**Exercise goal:** All that is wanted is the span of lines from the one with "Lemma std_eps_pos : 0" to the last line of the data, copied exactly.

[[ Source records open ]]

(** * Speech intent/slot training entry point: encoder initialisation and test gate

    Shallow embedding of [examples/slu/speech_intent_slot/speech_intent_slot_train.py].

    The script is one function, [main].  It builds a trainer and a model,
    seeds the encoder from a pretrained source chosen by a short decision
    tree on [cfg.pretrained_encoder.name], freezes or unfreezes the encoder,
    runs [trainer.fit] and finally runs [trainer.test] behind a guard.

    The embedding keeps the statement order of [main].  The mutable objects
    ([model], the local variable [pretraind_model]) live in an explicit state,
    every call into a collaborator (file system, [torch.load], the model zoo,
    the trainer) is recorded in a trace, and a Python exception is an
    outcome of the computation. *)

From stdpp Require Import gmap strings list fin_maps.

(** ** Python string methods used by the script *)

(** [s.startswith(prefix)] *)
Fixpoint startswith (s prefix : string) {struct prefix} : bool :=
  match prefix with
  | EmptyString => true
  | String a prefix' =>
      match s with
      | EmptyString => false
      | String b s' => Ascii.eqb a b && startswith s' prefix'
      end
  end.

(** [s.endswith(suffix)]: the last [len(suffix)] characters of [s] are [suffix]. *)
Definition endswith (s suffix : string) : bool :=
  startswith (String.rev s) (String.rev suffix).

(** [s[len(prefix):]] when [s.startswith(prefix)], [None] otherwise.  This is
    how a sub-module's [state_dict()] names its entries: the entries of the
    module [encoder] are the entries of the whole model whose name starts with
    ["encoder."], with that prefix removed. *)
Fixpoint strip_prefix (prefix s : string) : option string :=
  match prefix with
  | EmptyString => Some s
  | String a prefix' =>
      match s with
      | EmptyString => None
      | String b s' => if Ascii.eqb a b then strip_prefix prefix' s' else None
      end
  end.

Definition encoder_prefix : string := "encoder.".

(** A parameter of the model belongs to the encoder sub-module when its
    qualified name starts with ["encoder."]. *)
Definition is_encoder_param (k : string) : bool := startswith k encoder_prefix.

(** ** Data model *)

Section Tensors.

(** The script never looks inside a tensor. *)
Context {Tensor : Type}.

(** A [torch.nn.Parameter]: its tensor and its [requires_grad] flag. *)
Record Param := mkParam { data : Tensor; requires_grad : bool }.

(** A model ([SLUIntentSlotBPEModel], or a pretrained source model) as the
    mapping of [named_parameters()]: qualified name to parameter. *)
Record Model := mkModel { named_parameters : gmap string Param }.

(** What [torch.load] can find under a key of a checkpoint dictionary: a
    weights mapping (parameter name to tensor), or some other object (an
    epoch counter, optimizer states, ...). *)
Inductive PyObj :=
  | PyStateDict (sd : gmap string Tensor)
  | PyOther.

(** The two model classes [main] chooses between for a symbolic name. *)
Inductive ModelCls := SpeechEncDecSelfSupervisedModel | ASRModel.

(** What a key of an OmegaConf section can hold when the script reads it as
    an attribute. *)
Inductive Lookup (A : Type) :=
  | NoKey          (* the key is not in the section: reading it raises AttributeError *)
  | Mandatory      (* the key holds '???': reading it raises MissingMandatoryValue *)
  | Value (v : A). (* reading it returns [v] *)
Global Arguments NoKey {A}.
Global Arguments Mandatory {A}.
Global Arguments Value {A} v.

(** The section [cfg.model.test_ds]; [None] under [manifest_filepath] is
    Python's [None] (a [null] in the YAML file). *)
Record TestDsCfg := mkTestDs { manifest_filepath : Lookup (option string) }.
(* ===== verification/QuantileMapping.v ===== *)
(** The class [QuantileMappingCorrection] of
    [algorithms/scientific/bias_correction.py]: [__init__], [fit] and
    [transform] ([compute_statistics] and the entry point [run_correction]
    are in [CorrectionReport.v]).

    The object's attributes are the record [qm_state]; an attribute that
    the code has not assigned yet is [None] (reading it raises
    [AttributeError]).  [fit] and [transform] are operations of the state
    and exception monad [PyM] of the prelude, so that a [fit] that raises
    half-way leaves the attributes it already assigned, as Python does.
    The numerical routines of numpy and scipy that the parametric methods
    call and whose values are not rational ([np.std]'s square root and
    [stats.gamma]'s [fit], [cdf] and [ppf]) form the interface
    [SciPyStats]; the theorems assume only the laws of [SciPyStatsLaws].
    The last Section makes the object's life cycle a transition system
    (any sequence of [fit] and [transform] calls, raised ones included)
    and shows its method invariant and its liveness. *)

From Stdlib Require Import String Arith ZArith QArith Qminmax Qabs Lqa List Sorted Permutation Lia.
From S2P Require Import Prelude QNum Interp.
Import ListNotations.
Open Scope Q_scope.
Open Scope py_scope.

(** ** The library interface *)

(** Parameters [(shape, loc, scale)] returned by [stats.gamma.fit]. *)
Definition gamma_params := (Q * Q * Q)%type.

Class SciPyStats := {
  (** the square root taken by [np.std] *)
  np_sqrt : Q -> Q;
  (** [stats.gamma.fit(data, floc=0)] *)
  gamma_fit : list Q -> gamma_params;
  (** [stats.gamma.cdf(x, *params)] and [stats.gamma.ppf(q, *params)] *)
  gamma_cdf : gamma_params -> Q -> Q;
  gamma_ppf : gamma_params -> Q -> Q
}.

Class SciPyStatsLaws `{SciPyStats} := {
  np_sqrt_nonneg : forall v, 0 <= v -> 0 <= np_sqrt v;
  np_sqrt_zero : forall v, 0 <= v -> (np_sqrt v == 0 <-> v == 0);
  gamma_cdf_range : forall p x, 0 <= gamma_cdf p x <= 1;
  gamma_ppf_nonneg : forall p q, 0 <= q <= 1 -> 0 <= gamma_ppf p q
}.

Section QuantileMapping.
Context `{SciPyStats}.

(** [np.std(a)] *)
Definition np_std_f (l : list Q) : fq :=
  match np_var_f l with Fin v => Fin (np_sqrt v) | NonFinite => NonFinite end.

(** ** The object's attributes *)

Record qm_state := {
  qm_method : string;
  qm_fitted : bool;
  qm_model_data : option (list Q);
  qm_obs_data : option (list Q);
  qm_quantiles : option (list Q);
  qm_model_to_quantile : option interp1d;
  qm_quantile_to_obs : option interp1d;
  (** [model_mean], [model_std], [obs_mean], [obs_std] *)
  qm_normal : option (fq * fq * fq * fq);
  (** [model_gamma], [obs_gamma] *)
  qm_gamma : option (gamma_params * gamma_params)
}.

(** [__init__(method)]: [model_cdf] and [obs_cdf] are set to [None] and
    never read again, so they are not kept. *)
Definition qm_init (method : string) : qm_state :=
  {| qm_method := method; qm_fitted := false; qm_model_data := None; qm_obs_data := None;
     qm_quantiles := None; qm_model_to_quantile := None; qm_quantile_to_obs := None;
     qm_normal := None; qm_gamma := None |}.

(** Assignments to the attributes. *)
Definition set_data (md od : list Q) (s : qm_state) : qm_state :=
  {| qm_method := qm_method s; qm_fitted := qm_fitted s; qm_model_data := Some md;
     qm_obs_data := Some od; qm_quantiles := qm_quantiles s;
     qm_model_to_quantile := qm_model_to_quantile s; qm_quantile_to_obs := qm_quantile_to_obs s;
     qm_normal := qm_normal s; qm_gamma := qm_gamma s |}.

Definition set_quantiles (qs : list Q) (s : qm_state) : qm_state :=
  {| qm_method := qm_method s; qm_fitted := qm_fitted s; qm_model_data := qm_model_data s;
     qm_obs_data := qm_obs_data s; qm_quantiles := Some qs;
     qm_model_to_quantile := qm_model_to_quantile s; qm_quantile_to_obs := qm_quantile_to_obs s;
     qm_normal := qm_normal s; qm_gamma := qm_gamma s |}.

Definition set_model_to_quantile (f : interp1d) (s : qm_state) : qm_state :=
  {| qm_method := qm_method s; qm_fitted := qm_fitted s; qm_model_data := qm_model_data s;
     qm_obs_data := qm_obs_data s; qm_quantiles := qm_quantiles s;
     qm_model_to_quantile := Some f; qm_quantile_to_obs := qm_quantile_to_obs s;
     qm_normal := qm_normal s; qm_gamma := qm_gamma s |}.

Definition set_quantile_to_obs (f : interp1d) (s : qm_state) : qm_state :=
  {| qm_method := qm_method s; qm_fitted := qm_fitted s; qm_model_data := qm_model_data s;
     qm_obs_data := qm_obs_data s; qm_quantiles := qm_quantiles s;
     qm_model_to_quantile := qm_model_to_quantile s; qm_quantile_to_obs := Some f;
     qm_normal := qm_normal s; qm_gamma := qm_gamma s |}.

Definition set_normal (p : fq * fq * fq * fq) (s : qm_state) : qm_state :=
  {| qm_method := qm_method s; qm_fitted := qm_fitted s; qm_model_data := qm_model_data s;
     qm_obs_data := qm_obs_data s; qm_quantiles := qm_quantiles s;
     qm_model_to_quantile := qm_model_to_quantile s; qm_quantile_to_obs := qm_quantile_to_obs s;
     qm_normal := Some p; qm_gamma := qm_gamma s |}.

Definition set_gamma (p : gamma_params * gamma_params) (s : qm_state) : qm_state :=
  {| qm_method := qm_method s; qm_fitted := qm_fitted s; qm_model_data := qm_model_data s;
     qm_obs_data := qm_obs_data s; qm_quantiles := qm_quantiles s;
     qm_model_to_quantile := qm_model_to_quantile s; qm_quantile_to_obs := qm_quantile_to_obs s;
     qm_normal := qm_normal s; qm_gamma := Some p |}.

Definition set_method (m : string) (s : qm_state) : qm_state :=
  {| qm_method := m; qm_fitted := qm_fitted s; qm_model_data := qm_model_data s;
     qm_obs_data := qm_obs_data s; qm_quantiles := qm_quantiles s;
     qm_model_to_quantile := qm_model_to_quantile s; qm_quantile_to_obs := qm_quantile_to_obs s;
     qm_normal := qm_normal s; qm_gamma := qm_gamma s |}.

Definition set_fitted (s : qm_state) : qm_state :=
  {| qm_method := qm_method s; qm_fitted := true; qm_model_data := qm_model_data s;
     qm_obs_data := qm_obs_data s; qm_quantiles := qm_quantiles s;
     qm_model_to_quantile := qm_model_to_quantile s; qm_quantile_to_obs := qm_quantile_to_obs s;
     qm_normal := qm_normal s; qm_gamma := qm_gamma s |}.

(** ** [fit] *)

(** The rank quantile [(i - 0.5) / n] of rank [i] among [n] values. *)
Definition rank_quantile (n i : nat) : Q :=
  (inject_Z (Z.of_nat i) - (1 # 2)) / inject_Z (Z.of_nat n).

(** [(np.arange(1, n + 1) - 0.5) / n] *)
Definition empirical_quantiles (n : nat) : list Q := map (rank_quantile n) (seq 1 n).

(** The branch [self.method == "empirical"] of [fit], on the sorted data
    already stored in [self.model_data] and [self.obs_data]. *)
Definition fit_empirical (md od : list Q) : PyM qm_state unit :=
  let qs := empirical_quantiles (length md) in
  py_modify (set_quantiles qs) ;;
  m2q <- py_lift (interp1d_new md qs 0 1) ;;
  py_modify (set_model_to_quantile m2q) ;;
  match od with
  | [] => py_raise IndexError
  | o0 :: _ =>
      q2o <- py_lift (interp1d_new qs od o0 (last od o0)) ;;
      py_modify (set_quantile_to_obs q2o)
  end.

(** [model_data[model_data > 0]] *)
Definition positives (l : list Q) : list Q := filter (fun x => negb (Qle_bool x 0)) l.

(** [fit(model_data, obs_data)].  The gamma branch's fallback sets
    [self.method = "empirical"] and calls [fit] again; that call runs the
    sorting assignments, the empirical branch and [self.fitted = True],
    which is what the fallback below executes. *)
Definition qm_fit (model_data obs_data : list Q) : PyM qm_state unit :=
  let md := np_sort model_data in
  let od := np_sort obs_data in
  py_modify (set_data md od) ;;
  s <- py_get ;;
  if String.eqb (qm_method s) "empirical" then
    fit_empirical md od ;; py_modify set_fitted
  else if String.eqb (qm_method s) "parametric_normal" then
    py_modify (set_normal (np_mean_f model_data, np_std_f model_data,
                           np_mean_f obs_data, np_std_f obs_data)) ;;
    py_modify set_fitted
  else if String.eqb (qm_method s) "parametric_gamma" then
    let model_pos := positives model_data in
    let obs_pos := positives obs_data in
    if Nat.ltb 2 (length model_pos) && Nat.ltb 2 (length obs_pos) then
      py_modify (set_gamma (gamma_fit model_pos, gamma_fit obs_pos)) ;;
      py_modify set_fitted
    else
      py_modify (set_method "empirical") ;;
      py_modify (set_data md od) ;;
      fit_empirical md od ;;
      py_modify set_fitted
  else py_modify set_fitted.
Lemma mask_select_where {A} (d : list A) m (x0 : A) :
  List.length d = List.length m -> mask_select d m = map (fun j => nth j d x0) (np_where m).
Proof.
  intros Hl. rewrite (mask_select_from d m 0 x0 Hl). unfold np_where.
  apply map_ext. intros j. rewrite Nat.sub_0_r. reflexivity.
Qed.

Lemma mask_count_le m : (mask_count m <= List.length m)%nat.
Proof. unfold mask_count. induction m as [|[|] m IH]; simpl; lia. Qed.

Lemma mask_count_negb m : (mask_count m + mask_count (map negb m) = List.length m)%nat.
Proof. unfold mask_count. induction m as [|[|] m IH]; simpl; lia. Qed.

Lemma mask_select_length {A} (d : list A) m :
  List.length d = List.length m -> List.length (mask_select d m) = mask_count m.
Proof.
  intros Hl. destruct d as [|x0 d']; [destruct m; [reflexivity|discriminate]|].
  rewrite (mask_select_where (x0 :: d') m x0 Hl), length_map. apply np_where_from_length.
Qed.

(** ** Comparisons *)

Lemma Rgtb_true_iff x y : Rgtb x y = true <-> y < x.
Proof. unfold Rgtb. destruct (Rlt_dec y x); split; intros; easy. Qed.

Lemma Rgtb_false x y : x <= y -> Rgtb x y = false.
Proof. unfold Rgtb. destruct (Rlt_dec y x); [lra|reflexivity]. Qed.

Lemma std_eps_pos : 0 < AnomalyDetector.std_eps.
Proof. unfold AnomalyDetector.std_eps. apply Rinv_0_lt_compat, pow_lt. lra. Qed.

[[ Source records closed ]]

**Answer to the problem:**
Lemma std_eps_pos : 0 < AnomalyDetector.std_eps.
Proof. unfold AnomalyDetector.std_eps. apply Rinv_0_lt_compat, pow_lt. lra. Qed.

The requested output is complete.